Stored data:

(* ===== verification/TestsServers.v ===== *)
(** The tests of [edge-agent] and [edge-gateway], run on the model. *)
From S2P Require Import Prelude Str Net Net6 Core Sql World Store Json Api Gateway Agent Testing.
Local Open Scope Z_scope.

#[local] Existing Instance quiet_env.
#[local] Existing Instance http_model.
#[local] Existing Instance no_toml.

Definition wildcard (port : Z) : SocketAddr := SockV4 (ip4 0 0 0 0) port.

(** ** [edge-agent] *)

Definition rejects_public_wildcard_bind : Test unit :=
  assert (negb (is_ok (reject_public_bind (wildcard 8443)))).

Definition compares_tokens_constant_time_style : Test unit :=
  assert (Api.constant_time_eq "secret" "secret") ;;
  assert (negb (Api.constant_time_eq "secret" "secrex")) ;;
  assert (negb (Api.constant_time_eq "secret" "secret2")).

Example agent_tests_pass :
  forallb passes [rejects_public_wildcard_bind; compares_tokens_constant_time_style] = true.
Proof. vm_compute. reflexivity. Qed.

(** ** [edge-gateway] *)

Definition gateway_rejects_public_wildcard_bind : Test unit :=
  assert (negb (is_ok (gateway_reject_public_bind (wildcard 8080)))).

Definition builds_upstream_uri_without_api_prefix : Test unit :=
  uri ← ok (upstream_uri "/v1/status?full=true");
  assert_eq uri "http://edge-agent/v1/status?full=true".

Definition strips_api_prefix_before_proxying : Test unit :=
  assert_eq (strip_api_prefix "/api/v1/status" "v1/status") "/v1/status" ;;
  assert_eq (strip_api_prefix "/api/v1/status?full=true" "v1/status") "/v1/status?full=true".

Definition loads_optional_gateway_token : Test unit :=
  tokens ← unwrap (load_tokens None None (Some "upstream"));
  assert_eq (tk_gateway tokens) None ;;
  assert_eq (tk_api tokens) (Some "upstream").

Definition mock_feature_allows_missing_upstream_token : Test unit :=
  tokens ← unwrap (load_tokens_with true None None None);
  assert_eq (tk_api tokens) None.

Definition headers_of (lines : list (string * string)) : HeaderMap :=
  foldl (fun headers l => hm_insert l.1 l.2 headers) hm_new lines.
(** [headers.get(name)] *)
Definition header_of (name : string) (headers : HeaderMap) : option string := head (hm_get_all name headers).

Definition rewrites_authorization_header : Test unit :=
  let headers := headers_of [("authorization", "Bearer client-token"); ("x-remove-me", "value");
    ("transfer-encoding", "chunked"); ("connection", "upgrade, x-remove-me")] in
  headers ← ok (rewrite_headers headers "upstream-token");
  assert_eq (header_of "authorization" headers) (Some "Bearer upstream-token") ;;
  assert_eq (header_of "connection" headers) None ;;
  assert_eq (header_of "transfer-encoding" headers) None ;;
  assert_eq (header_of "x-remove-me" headers) None.

Definition optional_gateway_authorization : Test unit :=
  let headers := hm_new in
  assert (is_ok (require_gateway_auth headers None)) ;;
  let token := Some "gateway-token" in
  assert (negb (is_ok (require_gateway_auth headers token))) ;;
  let headers := hm_insert "authorization" "Bearer wrong-token" headers in
  assert (negb (is_ok (require_gateway_auth headers token))) ;;
  let headers := hm_insert "authorization" "Bearer gateway-token" headers in
  assert (is_ok (require_gateway_auth headers token)).

Definition gateway_compares_tokens_constant_time_style : Test unit :=
  assert (Gateway.constant_time_eq "secret" "secret") ;;
  assert (negb (Gateway.constant_time_eq "secret" "secrex")) ;;
  assert (negb (Gateway.constant_time_eq "secret" "secret2")).

Example gateway_tests_pass :
  forallb passes [gateway_rejects_public_wildcard_bind; builds_upstream_uri_without_api_prefix;
    strips_api_prefix_before_proxying; loads_optional_gateway_token; mock_feature_allows_missing_upstream_token;
    rewrites_authorization_header; optional_gateway_authorization; gateway_compares_tokens_constant_time_style] = true.
Proof. vm_compute. reflexivity. Qed.
Definition ledger_bounded (w : World) : Prop :=
  forall cid l,
    PyDict.get (contract_transactions (self w)) cid = Some l ->
    (length l <= LEDGER_CAP)%nat.

Definition contracts_ok (w : World) : Prop :=
  forall cid c, contract_of w cid = Some c -> contract_ok c.

(** The invariant of every world the broker reaches. *)
Definition Inv (w : World) : Prop := contracts_ok w /\ ledger_bounded w.

Definition inv_step (w w' : World) : Prop := Inv w -> Inv w'.

(** The computation [m], started in [w], ends in a world related to [w]
    by [T], whether it returns or raises. *)
Definition respects (T : World -> World -> Prop) {A} (m : M A) (w : World)
  : Prop :=
  T w (exec m w).

(** Every stored contract is kept under an identifier already drawn. *)
Definition keyed (env : Env) (w : World) : Prop :=
  forall cid c,
    contract_of w cid = Some c ->
    exists i, (i < uuid_draws w)%nat /\ cid = uuid4_value env i.

Definition evolves (w w' : World) : Prop :=
  forall cid c,
    contract_of w cid = Some c ->
    exists c', contract_of w' cid = Some c' /\ contract_le c c'.

Definition keyed_step (env : Env) (w w' : World) : Prop :=
  keyed env w ->
  keyed env w' /\ (uuid_draws w <= uuid_draws w')%nat /\ evolves w w'.

(** [uuid4] never returns the same identifier twice. *)
Definition uuid_fresh (env : Env) : Prop :=
  forall i j, uuid4_value env i = uuid4_value env j -> i = j.

(** [created + timedelta(minutes=d)] overflows neither as a [timedelta]
    nor as a [datetime]. *)
Definition expiry_in_range (d : Z) (created : datetime) : Prop :=
  - TIMEDELTA_MAX_DAYS <= d * MICROS_PER_MINUTE / MICROS_PER_DAY
    <= TIMEDELTA_MAX_DAYS /\
  0 <= created + d * MICROS_PER_MINUTE <= DATETIME_MAX.

(** The expiry [__post_init__] computes for a contract created at
    [created]: none without a duration, and none for a duration of 0. *)
Definition expiry_for (ci : ClientIntentDeclaration) (created : datetime)
  : option datetime :=
  match duration ci with
  | Some d => if d =? 0 then None else Some (created + d * MICROS_PER_MINUTE)
  | None => None
  end.

(** Every violation was recorded with a failed transaction. *)
Definition tallied (c : IntentContract) : Prop :=
  violation_count c = failed_transactions c.

(** The three dictionaries of the broker agree: contracts are tallied,
    an active contract has a ledger, and a session names a stored
    contract. *)
Definition store_consistent (w : World) : Prop :=
  (forall cid c,
     contract_of w cid = Some c ->
     tallied c /\
     (is_active c = true ->
      PyDict.get (contract_transactions (self w)) cid <> None)) /\
  (forall client cid,
     PyDict.get (client_sessions (self w)) client = Some cid ->
     contract_of w cid <> None).

Definition consistent_step (w w' : World) : Prop :=
  store_consistent w -> store_consistent w'.

(** Between [w] and [w'] the response-protection oracle was not called. *)
Definition no_response_call (w w' : World) : Prop :=
  filter is_response_call (analyzer_calls w')
  = filter is_response_call (analyzer_calls w).

(** The reading of claim C6, "risk factors are overwritten from the
    response verdict": every risk factor of the outer verdict is one of
    the findings of the response verdict. *)
Definition risks_from_response (outer : IntentTransactionValidation)
    (rv : ServerResponseValidation) : Prop :=
  forall f, In f (tv_risk_factors outer) ->
    In f (rv_privacy_violations rv ++ rv_data_leakage_risks rv
          ++ rv_unexpected_data rv)%list.

(** The session index is consistent when no client is mapped to an
    inactive contract. *)
Definition sessions_consistent (w : World) : Prop :=
  forall client cid c,
    PyDict.get (client_sessions (self w)) client = Some cid ->
    contract_of w cid = Some c ->
    is_active c = true.

(* ------------------------------------------------------------------ *)
(** ** A scripted environment for concrete runs *)

Module Sample.

(** Identifiers ["#"], ["i#"], ["ii#"], ... : pairwise distinct. *)
Fixpoint uuid (n : nat) : string :=
  match n with
  | O => "#"
  | S k => "i" ++ uuid k
  end.

(** A clock that starts at [start] and advances [tick] per reading. *)
Definition clock (start tick : Z) (n : nat) : datetime :=
  start + tick * Z.of_nat n.

(** 2024-01-01T00:00:00 *)
Definition T0 : datetime := 63839664000000000.

Definition compat (s : IntentCompatibilityStatus)
  : IntentCompatibilityResult :=
  {| status := s; compat_confidence_score := 1%float;
     compatibility_reasons := []; suggested_constraints := [];
     risk_assessment := []; analysis_metadata := [] |}.

Definition verdict (r : IntentValidationResult)
  : IntentTransactionValidation :=
  {| tv_contract_id := ""; tv_transaction_id := "";
     tv_validation_result := r; tv_confidence_score := 1%float;
     tv_validation_reasons := []; tv_intent_alignment_score := 1%float;
     tv_risk_factors := ["r0"];
     tv_suggested_action := if is_valid r then "allow" else "deny";
     tv_validated_at := T0; tv_client_protection := None;
     tv_server_protection := true |}.
(** * QCLineSimulator: the cosmetics QC line of [wash_process/app.js]

    A shallow embedding of the simulation core of [class QCLineSimulator]:
    profiles, belts, items, sensors, the classification [evaluateQC], the
    per-frame loop ([spawnItems], [updateItems]) and the control handlers
    ([toggleBelt], [toggleEmergencyStop], [saveProfileChanges],
    [resetConfiguration]).

    JavaScript numbers are IEEE 754 doubles and are modelled by Rocq's
    primitive [float]; the integer counters, which the code only ever
    increments by one, are modelled in [Z].  The three.js scene, the chart
    and the sound are presentation and are left out; where a handler reads
    the document (buttons, form fields) the value read is an explicit
    argument.

    The loop of [start] with the trends, and the sequencer of the ten
    stations of [class LinearFilamentSimulator] of the same file (module
    [Filament]), follow the QC line. *)

From Stdlib Require Import Floats ZArith List String Bool Lia DecimalString.
Import ListNotations.

Set Warnings "-inexact-float".

Local Open Scope string_scope.
Local Open Scope list_scope.

(** ** JavaScript numbers *)

Module JS.

(** [Math.abs]. *)
Definition Math_abs (x : float) : float := PrimFloat.abs x.

(** [Math.sqrt]. *)
Definition Math_sqrt (x : float) : float := PrimFloat.sqrt x.

(** [Math.max(a, b)]: NaN when either argument is NaN, otherwise the
    larger one, with +0 larger than -0. *)
Definition Math_max (a b : float) : float :=
  if is_nan a || is_nan b then nan
  else if (a <? b)%float then b
  else if (b <? a)%float then a
  else if get_sign a then b else a.

(** [a > b] and [a >= b] written with the primitive comparisons. *)
Definition gt (a b : float) : bool := (b <? a)%float.
Definition ge (a b : float) : bool := (b <=? a)%float.

(** [Number.isFinite]. *)
Definition isFinite (x : float) : bool := PrimFloat.is_finite x.

(** [Math.PI]. *)
Definition Math_PI : float := 3.141592653589793%float.
(** * The task store of [taskManager.js]

    A shallow embedding of the [TaskManager] class of [taskManager.js]: the
    in-memory task list, its persistence to [localStorage] and the query
    functions. The repository also keeps an older variant of the class with
    the same methods; it is embedded in [Legacy] and compared with the
    newer one where the two differ.

    JavaScript values are embedded as an inductive type of primitives, task
    records as finite maps from property names to values (so that the
    spread [{...task, ...updates}] is a map union), and the methods as
    computations in a state-and-exception monad over the task list, the
    storage and the console. What the environment decides is an input: the
    two clock readings of [addTask] are arguments, and the storage carries
    whether it can be read and written. A method has made all its reads
    and writes of the list and the storage when it first suspends (the
    [await] of a promise that is already settled), so a call is one step
    of the world.

    The user interface of both files, [TaskManagerUI], is embedded after
    the store: its handlers as computations over the store and the part
    of the document they write. *)

From Stdlib Require Import ZArith NArith Ascii String List Lia.
From stdpp Require Import base option list strings pretty gmap.

Local Open Scope Z_scope.

(** ** JavaScript strings

    A string is a sequence of code units. The store is embedded over
    strings of code units below 256 (Latin-1), for which [toLowerCase]
    maps one unit to one unit whatever stands next to it. Text beyond
    Latin-1 does not fit this type; the search is embedded once more
    over sequences of UTF-16 code units in [UTF16], where [toLowerCase]
    reads the neighbours of a letter, and the two are compared on
    Latin-1. *)

Module JSString.

Definition code (c : ascii) : N := N_of_ascii c.

(** White space and line terminators removed by [String.prototype.trim]:
    TAB, LF, VT, FF, CR, SP and NBSP. *)
Definition is_white (c : ascii) : bool :=
  let n := code c in
  ((9 <=? n) && (n <=? 13) || (n =? 32) || (n =? 160))%N.

Fixpoint trimStart (s : string) : string :=
  match s with
  | EmptyString => EmptyString
  | String c s' => if is_white c then trimStart s' else s
  end.

Fixpoint trimEnd (s : string) : string :=
  match s with
  | EmptyString => EmptyString
  | String c s' =>
      match trimEnd s' with
      | EmptyString => if is_white c then EmptyString else String c EmptyString
      | r => String c r
      end
  end.

Definition trim (s : string) : string := trimEnd (trimStart s).

(** The text consists of white space only. *)
Fixpoint all_white (s : string) : bool :=
  match s with
  | EmptyString => true
  | String c s' => is_white c && all_white s'
  end.

(** The text starts, or ends, with white space. *)
Definition starts_white (s : string) : bool :=
  match s with
  | String c _ => is_white c
  | EmptyString => false
  end.

Fixpoint ends_white (s : string) : bool :=
  match s with
  | EmptyString => false
  | String c EmptyString => is_white c
  | String _ s' => ends_white s'
  end.

(** Upper-case letters of Latin-1: A-Z, and the accented capitals
    U+00C0..U+00DE without the multiplication sign U+00D7. *)
Definition is_upper (n : N) : bool :=
  ((65 <=? n) && (n <=? 90) || (192 <=? n) && (n <=? 222) && negb (n =? 215))%N.

Definition lower_code (n : N) : N := if is_upper n then (n + 32)%N else n.

Definition lower_char (c : ascii) : ascii := ascii_of_N (lower_code (code c)).

(** [s.toLowerCase()] for a string of code units below 256. *)
Fixpoint toLowerCase (s : string) : string :=
  match s with
  | EmptyString => EmptyString
  | String c s' => String (lower_char c) (toLowerCase s')
  end.

Fixpoint startsWith (s t : string) : bool :=
  match t, s with
  | EmptyString, _ => true
  | String _ _, EmptyString => false
  | String b t', String a s' => bool_decide (a = b) && startsWith s' t'
  end.

(** [s.includes(t)]: [t] occurs in [s] at some position. *)
Fixpoint includes (s t : string) : bool :=
  startsWith s t ||
  match s with
  | EmptyString => false
  | String _ s' => includes s' t
  end.

End JSString.

(** ** Strings of UTF-16 code units

    [toLowerCase] is the default case conversion of Unicode. One of its
    rules reads the neighbours of a letter: the Greek capital sigma
    becomes the final small sigma at the end of a word (after a cased
    letter, case-ignorable characters apart, and not before one) and the
    small sigma elsewhere. The module covers Latin-1 and the twenty-four
    letters of the Greek alphabet, capital and small; on a string with a
    code unit outside of these, [toLowerCase] has no value here. *)

Module UTF16.

Definition text : Type := list N.


(** U+03A3, U+03C2 and U+03C3. *)
Definition capital_sigma : N := 931.
Definition final_sigma : N := 962.
Definition small_sigma : N := 963.

(** The Greek capitals other than sigma, U+0391..U+03A1 and
    U+03A4..U+03A9, and the Greek small letters U+03B1..U+03C9. *)
Definition is_greek_upper (c : N) : bool :=
  ((913 <=? c) && (c <=? 929) || (932 <=? c) && (c <=? 937))%N.

Definition is_greek_lower (c : N) : bool := ((945 <=? c) && (c <=? 969))%N.

(** The property Cased of Unicode on Latin-1 and the Greek letters. *)
Definition cased (c : N) : bool :=
  ((65 <=? c) && (c <=? 90) || (97 <=? c) && (c <=? 122)
   || (c =? 170) || (c =? 181) || (c =? 186)
   || (192 <=? c) && (c <=? 214) || (216 <=? c) && (c <=? 246)
   || (248 <=? c) && (c <=? 255)
   || (c =? capital_sigma) || is_greek_upper c || is_greek_lower c)%N.

(** The property Case_Ignorable of Unicode on Latin-1: apostrophe, full
    stop, colon, circumflex, grave, diaeresis, soft hyphen, macron,
    acute, middle dot and cedilla. No Greek letter has it. *)
Definition case_ignorable (c : N) : bool :=
  bool_decide (c ∈ [39; 46; 58; 94; 96; 168; 173; 175; 180; 183; 184]%N).

(** The nearest code unit that is not case-ignorable is a cased letter. *)
Fixpoint cased_next (s : text) : bool :=
  match s with
  | [] => false
  | c :: s' => if case_ignorable c then cased_next s' else cased c
  end.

[Work required]:
Could you please give the number of lines in the data above that contain the word "evolves"? Only the number is needed.

[Solution to this task]:
2